To do » How many lines in the records below contain the string "other"? Answer with the number alone.

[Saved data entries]
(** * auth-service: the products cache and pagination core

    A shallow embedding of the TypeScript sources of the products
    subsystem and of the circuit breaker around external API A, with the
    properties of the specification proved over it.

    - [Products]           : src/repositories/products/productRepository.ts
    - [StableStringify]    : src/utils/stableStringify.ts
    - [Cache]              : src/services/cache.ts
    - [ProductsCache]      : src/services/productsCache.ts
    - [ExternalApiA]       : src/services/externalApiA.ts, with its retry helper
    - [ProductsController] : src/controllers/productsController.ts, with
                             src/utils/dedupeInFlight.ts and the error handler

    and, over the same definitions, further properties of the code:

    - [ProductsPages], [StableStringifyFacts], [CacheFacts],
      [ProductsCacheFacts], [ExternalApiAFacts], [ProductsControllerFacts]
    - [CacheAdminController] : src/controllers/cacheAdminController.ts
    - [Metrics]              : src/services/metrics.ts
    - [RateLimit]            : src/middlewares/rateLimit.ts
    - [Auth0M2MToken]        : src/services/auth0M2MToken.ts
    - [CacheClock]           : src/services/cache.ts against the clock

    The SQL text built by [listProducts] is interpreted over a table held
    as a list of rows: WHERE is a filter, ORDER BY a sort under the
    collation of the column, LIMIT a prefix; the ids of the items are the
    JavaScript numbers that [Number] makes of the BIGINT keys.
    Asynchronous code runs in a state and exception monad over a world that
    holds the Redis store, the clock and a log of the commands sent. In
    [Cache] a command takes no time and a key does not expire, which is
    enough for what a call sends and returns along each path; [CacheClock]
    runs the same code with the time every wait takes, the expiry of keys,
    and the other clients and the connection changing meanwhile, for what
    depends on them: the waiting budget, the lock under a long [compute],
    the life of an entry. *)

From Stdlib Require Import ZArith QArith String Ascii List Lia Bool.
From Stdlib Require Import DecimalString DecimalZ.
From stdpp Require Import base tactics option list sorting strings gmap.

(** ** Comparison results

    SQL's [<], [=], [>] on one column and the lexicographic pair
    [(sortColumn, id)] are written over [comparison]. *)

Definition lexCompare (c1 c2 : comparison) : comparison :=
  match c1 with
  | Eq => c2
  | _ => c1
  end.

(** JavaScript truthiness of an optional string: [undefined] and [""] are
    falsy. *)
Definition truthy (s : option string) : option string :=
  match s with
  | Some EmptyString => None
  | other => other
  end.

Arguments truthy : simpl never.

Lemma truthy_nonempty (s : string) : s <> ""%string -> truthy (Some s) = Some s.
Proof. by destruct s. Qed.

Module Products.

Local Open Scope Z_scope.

--

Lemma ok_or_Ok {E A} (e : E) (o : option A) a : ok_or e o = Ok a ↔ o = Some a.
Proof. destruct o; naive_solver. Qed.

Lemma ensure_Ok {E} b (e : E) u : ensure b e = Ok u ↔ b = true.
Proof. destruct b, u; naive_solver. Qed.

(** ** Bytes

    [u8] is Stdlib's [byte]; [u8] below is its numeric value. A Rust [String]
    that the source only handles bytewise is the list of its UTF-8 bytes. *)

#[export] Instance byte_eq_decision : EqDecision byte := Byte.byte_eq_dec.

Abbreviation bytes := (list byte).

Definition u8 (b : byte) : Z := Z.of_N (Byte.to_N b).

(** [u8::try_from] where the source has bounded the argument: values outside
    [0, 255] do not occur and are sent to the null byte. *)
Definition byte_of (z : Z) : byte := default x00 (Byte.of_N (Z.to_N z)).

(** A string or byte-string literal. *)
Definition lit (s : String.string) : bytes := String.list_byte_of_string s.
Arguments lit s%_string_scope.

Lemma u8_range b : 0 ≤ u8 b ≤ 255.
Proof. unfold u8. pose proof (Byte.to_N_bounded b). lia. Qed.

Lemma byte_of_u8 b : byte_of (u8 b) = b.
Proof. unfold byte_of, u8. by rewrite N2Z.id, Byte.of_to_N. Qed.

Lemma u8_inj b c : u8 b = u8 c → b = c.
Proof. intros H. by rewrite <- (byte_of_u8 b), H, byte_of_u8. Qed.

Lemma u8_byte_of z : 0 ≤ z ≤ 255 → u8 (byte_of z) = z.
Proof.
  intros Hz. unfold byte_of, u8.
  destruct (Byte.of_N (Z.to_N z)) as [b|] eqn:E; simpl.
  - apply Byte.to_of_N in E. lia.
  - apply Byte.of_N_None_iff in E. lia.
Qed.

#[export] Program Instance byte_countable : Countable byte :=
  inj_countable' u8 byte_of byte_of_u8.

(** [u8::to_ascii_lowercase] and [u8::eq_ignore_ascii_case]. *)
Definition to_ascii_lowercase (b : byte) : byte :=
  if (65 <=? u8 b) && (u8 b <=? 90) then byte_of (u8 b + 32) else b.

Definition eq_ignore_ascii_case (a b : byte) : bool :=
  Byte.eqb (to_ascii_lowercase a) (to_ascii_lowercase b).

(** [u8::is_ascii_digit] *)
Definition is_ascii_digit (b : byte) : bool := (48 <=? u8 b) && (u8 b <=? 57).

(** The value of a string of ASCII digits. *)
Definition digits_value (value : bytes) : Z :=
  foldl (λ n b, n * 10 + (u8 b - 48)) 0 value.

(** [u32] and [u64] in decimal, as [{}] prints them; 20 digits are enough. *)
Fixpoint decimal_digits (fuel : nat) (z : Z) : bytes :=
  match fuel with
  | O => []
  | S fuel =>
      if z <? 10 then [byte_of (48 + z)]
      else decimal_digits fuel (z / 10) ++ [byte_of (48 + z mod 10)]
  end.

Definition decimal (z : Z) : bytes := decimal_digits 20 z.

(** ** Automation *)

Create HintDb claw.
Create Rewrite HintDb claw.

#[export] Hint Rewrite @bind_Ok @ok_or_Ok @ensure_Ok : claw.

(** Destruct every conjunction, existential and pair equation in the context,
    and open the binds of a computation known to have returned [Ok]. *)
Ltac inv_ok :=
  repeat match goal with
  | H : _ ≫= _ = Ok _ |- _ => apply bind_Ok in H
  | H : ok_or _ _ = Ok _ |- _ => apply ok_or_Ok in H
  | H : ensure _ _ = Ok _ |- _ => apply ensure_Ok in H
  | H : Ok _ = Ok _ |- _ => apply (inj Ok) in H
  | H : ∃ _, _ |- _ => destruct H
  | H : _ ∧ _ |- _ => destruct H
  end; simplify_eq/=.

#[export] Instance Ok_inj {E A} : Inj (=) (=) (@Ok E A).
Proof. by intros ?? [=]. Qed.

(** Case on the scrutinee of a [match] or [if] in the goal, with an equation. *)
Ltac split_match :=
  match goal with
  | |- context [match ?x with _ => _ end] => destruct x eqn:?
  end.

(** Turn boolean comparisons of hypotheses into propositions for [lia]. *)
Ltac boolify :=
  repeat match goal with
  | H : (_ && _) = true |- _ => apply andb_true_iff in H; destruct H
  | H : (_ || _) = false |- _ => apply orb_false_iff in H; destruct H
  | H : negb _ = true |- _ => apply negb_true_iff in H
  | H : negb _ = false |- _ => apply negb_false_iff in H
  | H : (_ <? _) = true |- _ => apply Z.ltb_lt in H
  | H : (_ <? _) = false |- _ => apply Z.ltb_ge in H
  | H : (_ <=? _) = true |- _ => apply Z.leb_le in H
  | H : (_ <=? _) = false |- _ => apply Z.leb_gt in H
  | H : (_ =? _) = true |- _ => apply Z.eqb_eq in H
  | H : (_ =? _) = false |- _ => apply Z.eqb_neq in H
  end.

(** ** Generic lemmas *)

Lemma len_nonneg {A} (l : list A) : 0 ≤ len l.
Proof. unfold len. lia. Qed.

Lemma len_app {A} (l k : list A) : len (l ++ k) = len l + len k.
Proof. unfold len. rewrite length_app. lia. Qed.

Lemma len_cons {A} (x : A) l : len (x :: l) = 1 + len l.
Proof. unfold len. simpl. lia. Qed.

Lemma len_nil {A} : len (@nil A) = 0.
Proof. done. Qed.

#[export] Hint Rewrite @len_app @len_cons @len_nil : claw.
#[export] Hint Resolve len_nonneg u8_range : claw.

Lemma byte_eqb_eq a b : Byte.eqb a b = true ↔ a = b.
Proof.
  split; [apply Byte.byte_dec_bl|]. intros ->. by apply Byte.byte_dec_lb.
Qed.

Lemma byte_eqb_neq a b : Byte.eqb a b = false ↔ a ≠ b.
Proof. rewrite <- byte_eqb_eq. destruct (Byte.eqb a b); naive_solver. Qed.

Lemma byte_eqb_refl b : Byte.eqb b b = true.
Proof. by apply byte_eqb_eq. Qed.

--

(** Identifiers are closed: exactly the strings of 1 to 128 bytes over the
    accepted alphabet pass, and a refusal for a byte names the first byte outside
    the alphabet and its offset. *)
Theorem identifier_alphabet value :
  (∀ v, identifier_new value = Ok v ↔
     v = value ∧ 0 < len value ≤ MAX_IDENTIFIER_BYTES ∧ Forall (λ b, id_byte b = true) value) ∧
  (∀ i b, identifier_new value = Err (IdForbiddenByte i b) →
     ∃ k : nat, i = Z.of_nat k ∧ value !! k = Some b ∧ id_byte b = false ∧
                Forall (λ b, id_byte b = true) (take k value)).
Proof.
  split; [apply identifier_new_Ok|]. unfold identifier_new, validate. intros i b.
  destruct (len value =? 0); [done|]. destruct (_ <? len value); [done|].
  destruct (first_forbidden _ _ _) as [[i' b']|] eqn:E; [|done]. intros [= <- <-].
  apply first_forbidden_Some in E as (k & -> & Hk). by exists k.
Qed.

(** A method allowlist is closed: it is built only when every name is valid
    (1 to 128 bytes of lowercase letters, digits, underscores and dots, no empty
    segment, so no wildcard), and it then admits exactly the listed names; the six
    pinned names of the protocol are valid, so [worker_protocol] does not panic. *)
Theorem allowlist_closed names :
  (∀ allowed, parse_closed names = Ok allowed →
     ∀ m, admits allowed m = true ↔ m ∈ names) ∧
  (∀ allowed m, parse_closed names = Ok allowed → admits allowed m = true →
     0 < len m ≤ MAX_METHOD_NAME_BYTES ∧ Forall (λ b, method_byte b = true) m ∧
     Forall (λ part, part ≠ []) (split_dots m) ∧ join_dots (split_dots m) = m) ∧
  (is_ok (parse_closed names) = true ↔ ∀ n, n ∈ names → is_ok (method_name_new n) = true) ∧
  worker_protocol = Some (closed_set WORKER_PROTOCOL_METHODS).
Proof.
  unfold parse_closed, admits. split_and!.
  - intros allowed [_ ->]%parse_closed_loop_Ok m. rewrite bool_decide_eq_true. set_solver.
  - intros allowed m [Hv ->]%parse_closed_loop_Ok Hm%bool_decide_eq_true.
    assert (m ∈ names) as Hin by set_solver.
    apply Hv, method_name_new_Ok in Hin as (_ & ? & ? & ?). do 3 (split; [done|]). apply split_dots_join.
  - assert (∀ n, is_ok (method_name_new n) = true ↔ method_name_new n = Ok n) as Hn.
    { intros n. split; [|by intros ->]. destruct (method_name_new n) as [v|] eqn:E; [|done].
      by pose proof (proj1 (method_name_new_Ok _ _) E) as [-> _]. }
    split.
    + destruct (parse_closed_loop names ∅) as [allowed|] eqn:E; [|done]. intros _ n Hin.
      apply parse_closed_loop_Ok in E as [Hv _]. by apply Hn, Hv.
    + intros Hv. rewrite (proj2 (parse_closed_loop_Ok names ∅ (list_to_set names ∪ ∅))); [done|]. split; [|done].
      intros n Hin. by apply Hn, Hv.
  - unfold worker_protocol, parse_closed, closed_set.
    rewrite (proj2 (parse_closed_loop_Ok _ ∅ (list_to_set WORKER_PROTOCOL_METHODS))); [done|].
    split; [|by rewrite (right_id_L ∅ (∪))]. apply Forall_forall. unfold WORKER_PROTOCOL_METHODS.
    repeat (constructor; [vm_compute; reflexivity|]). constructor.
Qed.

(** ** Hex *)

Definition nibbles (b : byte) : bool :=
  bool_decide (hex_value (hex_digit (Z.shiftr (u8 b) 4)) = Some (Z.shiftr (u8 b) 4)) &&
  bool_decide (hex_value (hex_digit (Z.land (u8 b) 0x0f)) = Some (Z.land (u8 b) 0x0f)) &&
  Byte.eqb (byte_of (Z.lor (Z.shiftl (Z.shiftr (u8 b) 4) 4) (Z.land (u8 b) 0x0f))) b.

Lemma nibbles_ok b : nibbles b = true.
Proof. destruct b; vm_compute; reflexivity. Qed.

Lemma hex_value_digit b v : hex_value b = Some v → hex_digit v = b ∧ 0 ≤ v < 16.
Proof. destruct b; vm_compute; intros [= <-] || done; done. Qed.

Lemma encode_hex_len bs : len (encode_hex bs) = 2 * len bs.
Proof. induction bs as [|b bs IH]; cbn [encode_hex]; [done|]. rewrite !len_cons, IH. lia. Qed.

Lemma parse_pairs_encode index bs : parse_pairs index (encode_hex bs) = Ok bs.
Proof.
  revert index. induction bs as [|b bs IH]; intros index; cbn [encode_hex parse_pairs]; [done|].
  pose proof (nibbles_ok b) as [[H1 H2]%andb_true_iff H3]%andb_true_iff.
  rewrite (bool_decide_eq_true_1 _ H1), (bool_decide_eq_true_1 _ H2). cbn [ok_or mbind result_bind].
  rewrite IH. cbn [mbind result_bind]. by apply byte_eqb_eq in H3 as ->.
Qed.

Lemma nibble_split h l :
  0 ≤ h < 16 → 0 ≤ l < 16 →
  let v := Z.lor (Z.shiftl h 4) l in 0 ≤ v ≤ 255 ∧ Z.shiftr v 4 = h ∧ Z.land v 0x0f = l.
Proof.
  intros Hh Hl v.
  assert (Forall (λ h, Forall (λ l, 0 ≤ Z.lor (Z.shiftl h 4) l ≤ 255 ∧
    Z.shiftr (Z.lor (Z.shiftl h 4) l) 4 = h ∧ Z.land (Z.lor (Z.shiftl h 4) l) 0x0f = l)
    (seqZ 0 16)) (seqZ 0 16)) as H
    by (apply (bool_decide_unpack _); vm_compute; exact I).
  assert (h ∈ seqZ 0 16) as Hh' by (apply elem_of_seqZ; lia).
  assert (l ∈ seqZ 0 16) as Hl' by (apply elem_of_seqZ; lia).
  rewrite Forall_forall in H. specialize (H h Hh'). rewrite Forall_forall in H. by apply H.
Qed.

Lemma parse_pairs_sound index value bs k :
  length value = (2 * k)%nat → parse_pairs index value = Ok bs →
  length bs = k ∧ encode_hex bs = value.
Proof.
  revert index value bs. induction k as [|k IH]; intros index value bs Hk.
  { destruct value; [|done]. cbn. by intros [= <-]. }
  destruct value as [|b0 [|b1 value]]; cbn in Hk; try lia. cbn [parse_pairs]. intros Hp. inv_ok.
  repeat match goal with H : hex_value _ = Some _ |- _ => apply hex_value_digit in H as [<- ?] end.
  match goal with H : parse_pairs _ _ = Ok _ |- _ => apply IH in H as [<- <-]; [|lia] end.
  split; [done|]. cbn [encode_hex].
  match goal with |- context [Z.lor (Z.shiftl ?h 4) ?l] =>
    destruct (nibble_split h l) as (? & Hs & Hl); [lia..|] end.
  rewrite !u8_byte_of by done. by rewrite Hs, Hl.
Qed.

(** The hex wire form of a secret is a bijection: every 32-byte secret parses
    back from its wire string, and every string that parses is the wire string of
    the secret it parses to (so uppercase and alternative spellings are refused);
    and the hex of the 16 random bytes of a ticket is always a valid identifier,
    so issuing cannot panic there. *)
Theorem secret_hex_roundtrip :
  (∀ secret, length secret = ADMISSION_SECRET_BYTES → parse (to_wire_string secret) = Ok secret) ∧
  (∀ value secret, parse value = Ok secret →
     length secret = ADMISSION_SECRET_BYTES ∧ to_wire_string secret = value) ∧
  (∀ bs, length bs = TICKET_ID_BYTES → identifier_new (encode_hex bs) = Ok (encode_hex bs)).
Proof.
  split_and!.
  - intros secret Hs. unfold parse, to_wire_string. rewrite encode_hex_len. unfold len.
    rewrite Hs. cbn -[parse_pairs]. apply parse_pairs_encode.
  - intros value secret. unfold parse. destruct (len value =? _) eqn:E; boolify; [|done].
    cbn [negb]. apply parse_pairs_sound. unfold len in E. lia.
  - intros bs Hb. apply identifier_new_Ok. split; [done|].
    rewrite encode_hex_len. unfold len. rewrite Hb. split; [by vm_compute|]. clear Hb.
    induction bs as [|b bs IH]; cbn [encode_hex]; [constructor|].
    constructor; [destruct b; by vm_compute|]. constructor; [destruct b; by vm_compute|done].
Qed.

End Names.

Your response » 2